Asintió con la cabeza.
—Te ponen o te quitan tetas sin que te des apenas cuenta —bromeó—. Utilizan técnicas muy avanzadas que reducen notablemente los tiempos de recuperación. Desconozco cómo lo hacen, pero son el futuro. Su técnica es revolucionaria. De hecho, hay muchos estudios que revelan que uno de los grandes stopper de la cirugía es la recuperación. No todo el mundo puede permitirse pasar X tiempo en cama tras una intervención.
Tomé la mano que Joan me tendía y me dejé caer lentamente sobre el colchón, reposando la cabeza sobre la almohada. Una vez acomodada, el enfermero me cubrió con las sábanas, con su habitual sonrisa en la cara. Parecía mentira que alguien con su físico pudiese ser tan delicado.
—Pero no lo entiendo —insistí—, independientemente del tipo de cirugía que te apliquen, tu cuerpo necesitará menos tiempo o más tiempo para recuperarse, ¿no? ¿En qué pueden influir?

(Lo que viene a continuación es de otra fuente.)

Lemma addRegistries_skips_listed w args (before : list string) r after :
  forall registered ctrls s,
  r ∈ before \/ r ∈ registered ->
  (addRegistries w args (before ++ r :: after) registered ctrls s).2
  = (addRegistries w args (before ++ after) registered ctrls s).2.
Proof.
  induction before as [|r0 before IH]; intros registered ctrls s Hin.
  - destruct Hin as [Hin|Hin]; [by apply elem_of_nil in Hin|].
    cbn [app addRegistries]. rewrite (bool_decide_eq_true_2 _ Hin). run_init.
    by destruct (addRegistries w args after registered ctrls s).
  - cbn [app addRegistries]. case_bool_decide as Hdup.
    + run_init. unfold prepend. cbn [snd]. apply IH.
      destruct Hin as [Hin|Hin]; [|by right].
      apply elem_of_cons in Hin as [->|Hin]; [by right|by left].
    + run_init. unfold prepend. cbn [snd].
      assert (forall added s1,
        (addRegistries w args (before ++ r :: after) (r0 :: registered) added s1).2
        = (addRegistries w args (before ++ after) (r0 :: registered) added s1).2) as Hrest.
      { intros added s1. apply IH. destruct Hin as [Hin|Hin].
        - apply elem_of_cons in Hin as [->|Hin]; [right; by left|by left].
        - right. by right. }
      unfold mbind at 1 3, Init_bind.
      match goal with |- context [match ?m s with _ => _ end] =>
        destruct (m s) as [t1 [[added s1]|e| |what]] end; try done.
      unfold prepend. cbn [snd]. apply Hrest.
Qed.

(** X12.  When [initServiceControllers] ends well, the registries of the
    service controller have pairwise distinct names, the last of them is
    [ServiceEntries], every registry name of the arguments is a supported
    one, the cluster registry controller is made exactly when [Kubernetes]
    is listed, and one start function is registered.  A name that is listed
    again is skipped: the outcome is that of the list without the
    repetition. *)
Theorem service_registries_are_distinct (w : World) (args : PilotArgs) (s : Server) :
  (forall t s',
     initServiceControllers w args s = (t, Ok (tt, s')) ->
     exists registries,
       ServiceController s' = Some registries
       /\ NoDup (Name <$> registries)
       /\ last registries = Some {| Name := "ServiceEntries"; ClusterID := "" |}
       /\ (forall r, r ∈ Registries (Service args) -> supportedRegistry r = true)
       /\ (hasKubeRegistry args = true ->
           kubeRegistry s' = Some {| networkLookup := None; hasXDSUpdater := false |})
       /\ (hasKubeRegistry args = false -> kubeRegistry s' = kubeRegistry s)
       /\ startFuncs s' = startFuncs s ++ [StartServiceControllers])
  /\ (forall before r after,
        r ∈ before ->
        (addRegistries w args (before ++ r :: after) [] [] s).2
        = (addRegistries w args (before ++ after) [] [] s).2).
Proof.
  split.
  - intros t s' H.
    apply initServiceControllers_ok_inv in H as (fresh & Hnd & Hiff & Hsup & ->).
    exists ((fresh ≫= registriesOf) ++ [serviceEntries]).
    split; [by destruct s|]. split; [by apply registry_names_NoDup|].
    split; [by rewrite last_snoc|]. split.
    { intros r Hr. apply Hiff in Hr. eapply Forall_forall in Hsup; [exact Hsup|done]. }
    split; [intros ->; by destruct s|]. split; [intros ->; by destruct s|].
    by destruct s.
  - intros before r after Hin. apply addRegistries_skips_listed. by left.
Qed.

(** [Mock] listed twice, with [Kubernetes] and [MCP]. *)
Lemma service_registries_are_distinct_witness :
  let args := exampleArgs "" ["Mock"; "Kubernetes"; "Mock"; "MCP"]%string in
  exists t s' registries,
    initServiceControllers exampleWorld args emptyServer = (t, Ok (tt, s'))
    /\ ServiceController s' = Some registries
    /\ Name <$> registries
       = ["mockAdapter1"; "mockAdapter2"; "Kubernetes"; "ServiceEntries"]%string
    /\ NoDup (Name <$> registries).
Proof.
  intros args.
  destruct (initServiceControllers exampleWorld args emptyServer)
    as [t [[[] s']|e| |what]] eqn:Hrun; try (vm_compute in Hrun; discriminate).
  destruct (proj1 (service_registries_are_distinct exampleWorld args emptyServer) t s' Hrun)
    as (registries & Hsc & Hnd & _).
  exists t, s', registries. split; [done|]. split; [exact Hsc|]. split; [|exact Hnd].
  vm_compute in Hrun. injection Hrun as _ <-. cbn in Hsc. by injection Hsc as <-.
Defined.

—Si lo supiese ahora mismo no estaría aquí, amiga mía —aseguró con diversión—. Estaría hinchándome a ganar dinero recolocando carne.
—En serio...
Se encogió de hombros.
—No lo sé. Ya te lo dije una vez, la medicina está avanzando a una velocidad que jamás podrías imaginar. Lo que hace unos años era imposible, ahora es posible... y esto es solo el principio. —Me dedicó una última sonrisa antes de que Joan me pusiera la mascarilla y su gas me llevase de la mano hasta el mundo de los sueños—. Pero tranquila, que tú no lo vivirás, querida Alicia. Tú no sufrirás esa condena... ahora ten dulces sueños.